Tuesday, April 25, 2017

Shut Down or Put Up

When President Barack Obama was in office, Mitch McConnell and his Republicans were good at shutting the government down...Now with their man Donald Trump in office, they face a shutdown of their own making...

After their already shaky start, it is hard to imagine Republicans would want to top off a chaotic first 100 days of unified government control with a disruptive federal government shutdown.

But that astounding scenario remains a live possibility this week as lawmakers and the Trump White House have so far been unable to agree on a plan to fund the government beyond Friday despite months of staring at the hard April 28 deadline.

 It is an unsettling but not unfamiliar position for congressional Republicans who have forced government closures in the past and know well that they will be assigned the brunt of the blame if federal agencies are shuttered yet again.

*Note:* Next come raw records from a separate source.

(* ===== verification/Http.v ===== *)
(** * The HTTP servers' wire  (crates/flowsketch-gateway/src/http.rs and crates/flowsketch-agent/src/http.rs)

    Both servers read requests with the same code: bounded lines, bounded
    headers, then a body of the announced length.  A connection is the list of
    the chunks its reads return, none empty, and whether it then ends or breaks
    (an error, a timeout).

    Proved: how the network cuts the bytes into chunks makes no difference to
    anything the servers do, and a request head is read within fixed bounds, so
    that every connection is answered or closed. *)
From S2P Require Import Prelude Bytes Utf8 Event.

#[local] Abbreviation txt := bytes_of_string.

(** ** Text *)

(** [String::from_utf8_lossy]: the longest prefix of a sequence that could still
    have become a character is replaced by one U+FFFD. *)
Definition replacement : bytes := [239; 191; 189].
Definition second_ok (a b : Z) : bool :=
  (a =? 224) && in_range 160 191 b || (in_range 225 236 a || in_range 238 239 a) && continuation b ||
  (a =? 237) && in_range 128 159 b || (a =? 240) && in_range 144 191 b ||
  in_range 241 243 a && continuation b || (a =? 244) && in_range 128 143 b.
Fixpoint lossy (l : bytes) : bytes :=
  match l with
  | [] => []
  | a :: l1 =>
      if a <? 128 then a :: lossy l1
      else match l1 with
      | [] => replacement
      | b :: l2 =>
          if in_range 194 223 a then (if continuation b then a :: b :: lossy l2 else replacement ++ lossy l1)
          else if second_ok a b then
            match l2 with
            | [] => replacement
            | c :: l3 =>
                if negb (continuation c) then replacement ++ lossy l2
                else if a <? 240 then a :: b :: c :: lossy l3
                else match l3 with
                | [] => replacement
                | d :: l4 => if continuation d then a :: b :: c :: d :: lossy l4 else replacement ++ lossy l3
                end
            end
          else replacement ++ lossy l1
      end
  end.

(** The characters of a text that is UTF-8. *)
Definition chars_of (l : bytes) : list Z := default l (utf8_chars l).

(** [str::split_whitespace]; [cur] is the word being read. *)
Fixpoint words (cur : list Z) (cs : list Z) : list (list Z) :=
  match cs with
  | [] => match cur with [] => [] | _ => [cur] end
  | c :: rest =>
      if is_whitespace c then match cur with [] => words [] rest | _ => cur :: words [] rest end
      else words (cur ++ [c]) rest
  end.
Definition split_whitespace (cs : list Z) : list (list Z) := words [] cs.

(** [str::to_ascii_lowercase], [str::strip_prefix] *)
Definition to_ascii_lowercase (l : bytes) : bytes := (λ c, if in_range 65 90 c then c + 32 else c) <$> l.
Fixpoint strip_prefix (p l : bytes) : option bytes :=
  match p, l with
  | [], _ => Some l
  | a :: p, b :: l => if a =? b then strip_prefix p l else None
  | _, [] => None
  end.

(** [str::parse::<usize>]: a sign is accepted. *)
Definition parse_usize (cs : list Z) : option Z :=
  match cs with c :: rest => if c =? 43 then parse_u64 rest else parse_u64 cs | [] => None end.

(** ** Connections *)

Record Stream := mkStream { chunks : list bytes; breaks : bool }.

Inductive LineResult :=
  | Line (line : bytes)
  | NoLine
  | TooLong
  | Failed.

(** [available.iter().position(|&b| b == b'\n').map_or(available.len(), |pos| pos + 1)] *)
Fixpoint line_in (l : bytes) : nat :=
  match l with [] => O | c :: rest => if c =? 10 then 1%nat else S (line_in rest) end.
Definition ends_with_newline (l : bytes) : bool := match last l with Some c => c =? 10 | None => false end.

(** What is left of the chunks when [n] bytes of the first are consumed. *)
Definition consume (n : nat) (available : bytes) (more : list bytes) : list bytes :=
  match drop n available with [] => more | rest => rest :: more end.

Definition at_end (broken : bool) (buf : bytes) : LineResult :=
  if broken then Failed else match buf with [] => NoLine | _ => Line (lossy buf) end.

Should a shutdown occur, this one would have a defining new wrinkle. The politically charged spending fights that closed the government during the Clinton and Obama administrations were the product of clashes between congressional Republicans and a Democratic White House in a sharply divided Washington.

Today, Republicans control both ends of Pennsylvania Avenue, and allowing the federal government to go dark on their watch might be hard to explain.VERY HARD TO EXPLAIN!

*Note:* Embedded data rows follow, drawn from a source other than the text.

Definition event_ok (e : Event) : Prop := match e with Arrives s => stream_ok s | Turn _ _ => True end.

Abbreviation run_server := (run exp log2 fuel fp show show_error push_json queries_json nodes_text).
Abbreviation turn_server := (turn exp log2 fuel fp show show_error push_json queries_json nodes_text).

Lemma run_server_ok es v : server_ok v → Forall event_ok es → ∃ v', run_server v es = Ok v' ∧ server_ok v'.
Proof using Hdep.
  intros Hv Hes. revert v Hv. induction Hes as [|e es He _ IH]; intros v Hv; [by exists v|]. unfold run. cbn [foldM].
  destruct e as [s|k i]; cbn [step].
  - apply IH. by apply accept_ok.
  - destruct (turn_ok k i v Hv) as (v1 & -> & Hv1). cbn. by apply IH.
Qed.

Lemma server_new_ok g : inv fuel fp ps h g → server_ok (server_new g).
Proof using. intros Hg. by constructor. Qed.

(** How many turns a connection still needs. *)
Definition turns_left (p : option Phase) : nat :=
  match p with None => 0 | Some (Answering _) => 1 | Some (Holding _ _) => 2 | Some (Reading _) => 3 end.

Lemma turn_progress k i v v' : turn_server k i v = Ok v' → (turns_left (workers v' !! i) <= turns_left (workers v !! i) - 1)%nat.
Proof using.
  unfold turn. destruct (workers v !! i) as [[s|n rest|r]|] eqn:Hi.
  - assert (∀ p u, (turns_left (Some p) <= 2)%nat → (turns_left (workers (set_phase i p u) !! i) <= 3 - 1)%nat) as Hset
      by (intros p u Hp; cbn; by rewrite lookup_insert_eq).
    destruct (read_head (stream_fuel s) s) as [[|r|method path len rest]|]; try (intros [= <-]; apply Hset; cbn; lia).
    unfold start_request. destruct (_ && _).
    + destruct (len =? 0); [intros [= <-]; apply Hset; cbn; lia|]. destruct (MAX_BODY_BYTES <? len); [intros [= <-]; apply Hset; cbn; lia|].
      destruct (try_reserve_body_bytes _ _ _); intros [= <-]; apply Hset; cbn; lia.
    + destruct (route_get _ _ _ _ _ _ _ _ _ _ _) as [[r g]| |]; cbn; try done. intros [= <-]. apply Hset. cbn. lia.
  - unfold finish_body. destruct (match read_exact n rest with Some _ => _ | None => _ end) as [[r g]| |]; cbn; try done.
    intros [= <-]. cbn. by rewrite lookup_insert_eq.
  - intros [= <-]. cbn. by rewrite lookup_delete_eq.
  - intros [= <-]. by rewrite Hi.
Qed.

Lemma three_turns i k1 k2 k3 v : server_ok v →
  ∃ v', run_server v [Turn k1 i; Turn k2 i; Turn k3 i] = Ok v' ∧ workers v' !! i = None.
Proof using Hdep.
  intros Hv. destruct (turn_ok k1 i v Hv) as (v1 & E1 & Hv1). destruct (turn_ok k2 i v1 Hv1) as (v2 & E2 & Hv2).
  destruct (turn_ok k3 i v2 Hv2) as (v3 & E3 & _). exists v3. unfold run. cbn [foldM step]. rewrite E1. cbn. rewrite E2. cbn. rewrite E3.
  split; [done|]. apply turn_progress in E1, E2, E3.
  assert (turns_left (workers v !! i) <= 3)%nat by (destruct (workers v !! i) as [[]|]; cbn; lia).
  destruct (workers v3 !! i) as [[]|]; cbn in *; (done || lia).
Qed.
End bounds.

(** ** Claims *)


Definition sample_clocks : Clocks := mkClocks at_zero at_zero 0 0.
Definition sample_get : Stream := mkStream [txt "GET /hea"; txt "lthz HTTP/1.1" ++ crlf ++ crlf] false.
Definition sample_events : list Event :=
  [Arrives sample_get; Turn sample_clocks 0; Arrives (mkStream [txt "POST "] true); Turn sample_clocks 1].

Lemma sample_stream_ok s : pieces (chunks s) → bytes_ok (concat (chunks s)) → stream_ok 0 [sample_plan] HashSpec_default s.
Proof.
  intros Hp Hb. split; [done|]. split; [done|]. intros pre b post batch q p _ _ Hq b' m t _ Hm.
  apply find_plan_spec in Hq as [->%list_elem_of_singleton _]. rewrite sample_build in Hm. vm_compute in Hm. discriminate Hm.
Qed.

“Our Republican colleagues know that since they control, you know, the House, the Senate and the White House, that a shutdown would fall on their shoulders, and they don’t want it,” said Senator Chuck Schumer of New York, the Democratic leader.

Republican leaders from President Trump on down insist they are determined to avoid a shutdown and will be successful in doing so. Failure would put a bizarre exclamation point on the symbolic 100-day marker that the administration coincidentally will reach Saturday.
“No one wants a shutdown,” Sean Spicer, the White House spokesman, told reporters on Friday. “We want to keep it going.”

Republicans have good reason for doing so considering that history shows the party image takes a beating with the public when government agencies lock their doors, national parks refuse visitors and federal workers are told not to report to work.

Democrats, while not victorious in special House elections held so far, have shown renewed strength, and a shutdown in the early days of Republican stewardship of Washington would only fuel their energy.

The spending drama is the first Trump-era clash in which minority Democrats have real leverage, and they intend to use it to stop the White House and congressional conservatives from pushing through spending that Democrats oppose, such as money for a wall on the southern border.

Lawmakers, who have been negotiating for weeks to try to reach a compromise, say they were steadily progressing until the White House in recent days began taking a more aggressive posture, insisting that Mr. Trump wanted a least a down payment on the construction of a border wall that was central to his successful presidential campaign.

“Elections have consequences,” Mick Mulvaney, the former House conservative who is now the head of the Office of Management and Budget, told The Associated Press in an interview. He offered Democrats a deal: The administration would support continued subsidies for millions of people receiving health insurance through the Affordable Care Act in exchange for Democrats agreeing to the initial wall funding.


Mr. Schumer called that proposal a nonstarter. Other Democrats suggested they saw no reason to accept that offer because Republicans are separately but simultaneously trying to unravel the health care program. They also believe that if White House refusal to fund the subsidies caused a collapse of the health insurance market, Republicans would get the political blame for that upheaval, as well.
Though a shutdown would most likely inflict significant political damage on Republicans, Democrats say they, too, want to keep the government running because shutdowns are costly, reckless and shake both public and international confidence in United States institutions.

But they also say that if the Trump administration and Republican leaders on Capitol Hill want to engage in a nasty political fight and shut the government down in a fit of pique over funding a border wall that even some Republicans do not back, then they are welcome to it. Both sides expect that if the impasse cannot be quickly breached, Congress will most likely extend current funding by a week to allow more time for a deal.


The question for Democrats is whether the White House is bluffing on its border wall demands so that the administration can later tell Republican voters that they pushed as hard as they could to get the money, particularly with so little to show legislatively for Mr. Trump’s first 100 days besides the confirmation of a Supreme Court justice, Neil M. Gorsuch. Mr. Trump is the wild card — would he shut down the government to prove he will not relent on his demands? And would Republican leaders stand with him?

Democrats have been on the sidelines while Republicans pushed through Trump nominees, rolled back federal regulations and sought unsuccessfully to disassemble the health care law without consultation with the minority party. But the appropriations process is a different animal.

Not only do Republicans need Democratic help because some Republicans in the House and Senate refuse to vote for any spending bills at all, Republicans are also likely to need 60 votes in the Senate to overcome Democratic objections. And Senate Democrats have proved over the past two years that they are able to remain united and stymie Republicans on spending bills if they do not agree with what Republicans put forward.

The Senate majority leader, Mitch McConnell, Republican of Kentucky, has said repeatedly that Democratic votes will be required to avert a shutdown. Mr. McConnell has also acknowledged previously that the Republican Party “owns the government shutdown brand.”
“It’s not a good brand,” he said.  He's right about that!

Democrats do not agree with Mr. McConnell on much, but they do on that last statement. And that will strengthen their confidence in the quickly approaching showdown.